Doctor Wahreit paused before a pair of grand doors on the left side of the hall. There, he took the opportunity to appropriately delay an opening of the doors by reciting a long history of the Principality of Drachenholt and the Sturmholt Princes. He spoke of their status within the Holy Roman Empire, their territories in Hungary and Styria, and then descended to the tragedy and unwarranted insult that was their being stripped of all of their titles and lands by the Treaty of Pressburg three years earlier, but the soldier paid no attention. he was growing bored. 

With a shrug, Henri turned to the double doors and pushed them open on his own. A squealing hinge and a protesting doctor announced him to the Prince and his entourage. 

The grand chamber that opened up for Henri, capable of being a ballroom, had its fullest dimensions lost to shadow for only two dim candles championed the light. What might have been wide windows opening out in to the brilliant summer's sunlight were shuttered and curtained off. The centerpiece of this near to empty space was, shockingly, a simple four-post bed filled with a host of clothed creatures that clambered over the bedclothes with indolence and idleness.  

 The Prince, with pride of place, lay stretched out upon a mound of silken, stained pillows, his torso raised to still survey. He yet wore his formal costume and was careless that his booted feet were on the bed. 

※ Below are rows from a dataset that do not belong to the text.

(** The loop over the streams: the first that can send does; none is passed over for
    another reason than its windows. *)
Lemma random_popLoop_ok maxFrameSize fl ids : forall ws,
  flows_ok fl -> random_ok fl ws -> rs_zero ws = [] -> Forall (fun id => is_Some (rs_sq ws !! id)) ids ->
  exists fl' ws' wr ok, random_popLoop maxFrameSize fl ws ids = Some (fl', ws', (wr, ok)) /\ random_ok fl' ws' /\
    if (ok : bool) then request_ok fl wr /\ paid maxFrameSize fl fl' wr /\
      forall k, random_pending ws k = (if decide (key wr = k) then carried wr else []) ++ random_pending ws' k
    else fl' = fl /\ ws' = ws /\
      Forall (fun id => exists hd tl, rs_sq ws !! id = Some (hd :: tl) /\ blocked maxFrameSize fl hd) ids.
Proof.
  induction ids as [|id ids IH]; intros ws Hfl Hws Hz0 Hids; simpl.
  { eexists _, _, _, _. split; [done|]. done. }
  apply Forall_cons in Hids as [[q Hq] Hids]. destruct (Hws) as (Hz & Hsq & Hp). destruct (Hsq id q Hq) as [Hne Hqd].
  rewrite Hq. simpl.
  destruct (queue_consume_ok maxFrameSize fl (Some id) q MaxInt32 Hfl Hqd ltac:(unfold MaxInt32; lia))
    as (fl' & q' & wr & ok & E & Hfl' & Hsame & Hqd' & Hr). rewrite E. simpl. destruct ok.
  - destruct Hr as (Hc & Hk & Hrq & Hpaid). eexists _, _, _, _. split; [done|]. split; [|split; [done|split; [done|]]].
    + apply (random_ok_windows _ _ _ Hsame) in Hws as (_ & Hsq' & _). unfold queue_empty.
      destruct q' as [|hd tl]; simpl; (split_and!; simpl; [by rewrite Hz0| |try done; by apply pool_put_ok]); intros i qi Hi.
      * apply lookup_delete_Some in Hi as [_ Hi]. by apply Hsq'.
      * apply lookup_insert_Some in Hi as [[<- <-]|[_ Hi]]; [done|by apply Hsq'].
    + intros [i|]; unfold random_pending; simpl; rewrite Hk; [|by destruct (queue_empty q')].
      destruct (decide (Some id = Some i)) as [[= <-]|Hne'].
      * rewrite Hq. simpl. rewrite Hc. f_equal. unfold queue_empty. destruct q'; simpl.
        -- by rewrite lookup_delete_eq.
        -- by rewrite lookup_insert_eq.
      * destruct (queue_empty q'); simpl; [rewrite lookup_delete_ne|rewrite lookup_insert_ne]; congruence.
  - destruct Hr as (-> & -> & Hb). rewrite (insert_id (rs_sq ws)) by done.
    replace (mkRandom (rs_zero ws) (rs_sq ws) (rs_queuePool ws)) with ws by (by destruct ws).
    destruct (IH ws Hfl Hws Hz0 Hids) as (fl2 & ws2 & wr2 & ok2 & E2 & Hws2 & Hr2). rewrite E2.
    eexists _, _, _, _. split; [done|]. split; [done|]. destruct ok2; [done|].
    destruct Hr2 as (-> & -> & Hall). split_and!; try done. constructor; [|done].
    destruct Hb as [->|(hd & tl & -> & Hb)]; [done|]. eauto.
Qed.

Fawning and petting this Prince was a pair of dishevelled women. One still wore her maiden looks while the second was in her waning years. They might be beautiful but their hair was wild and disarrayed, the clothing, only black bedclothes, filthy, torn, and plain, and worse, their manner was entirely without decorum or refinement. Sycophantic, the Nereides tended, like seductresses in a seraglio to their prince. The elder caressed the pale young man's brow and cheek as a mother might her fevered child. The young girl, perhaps a maiden yet by years, rested one tiny white hand in the lap of her young Prince.

 Prince Sturmholt, through half-lidded eyes,   watched the arrivals and smiled at the shock that registered on the Hussar's visage.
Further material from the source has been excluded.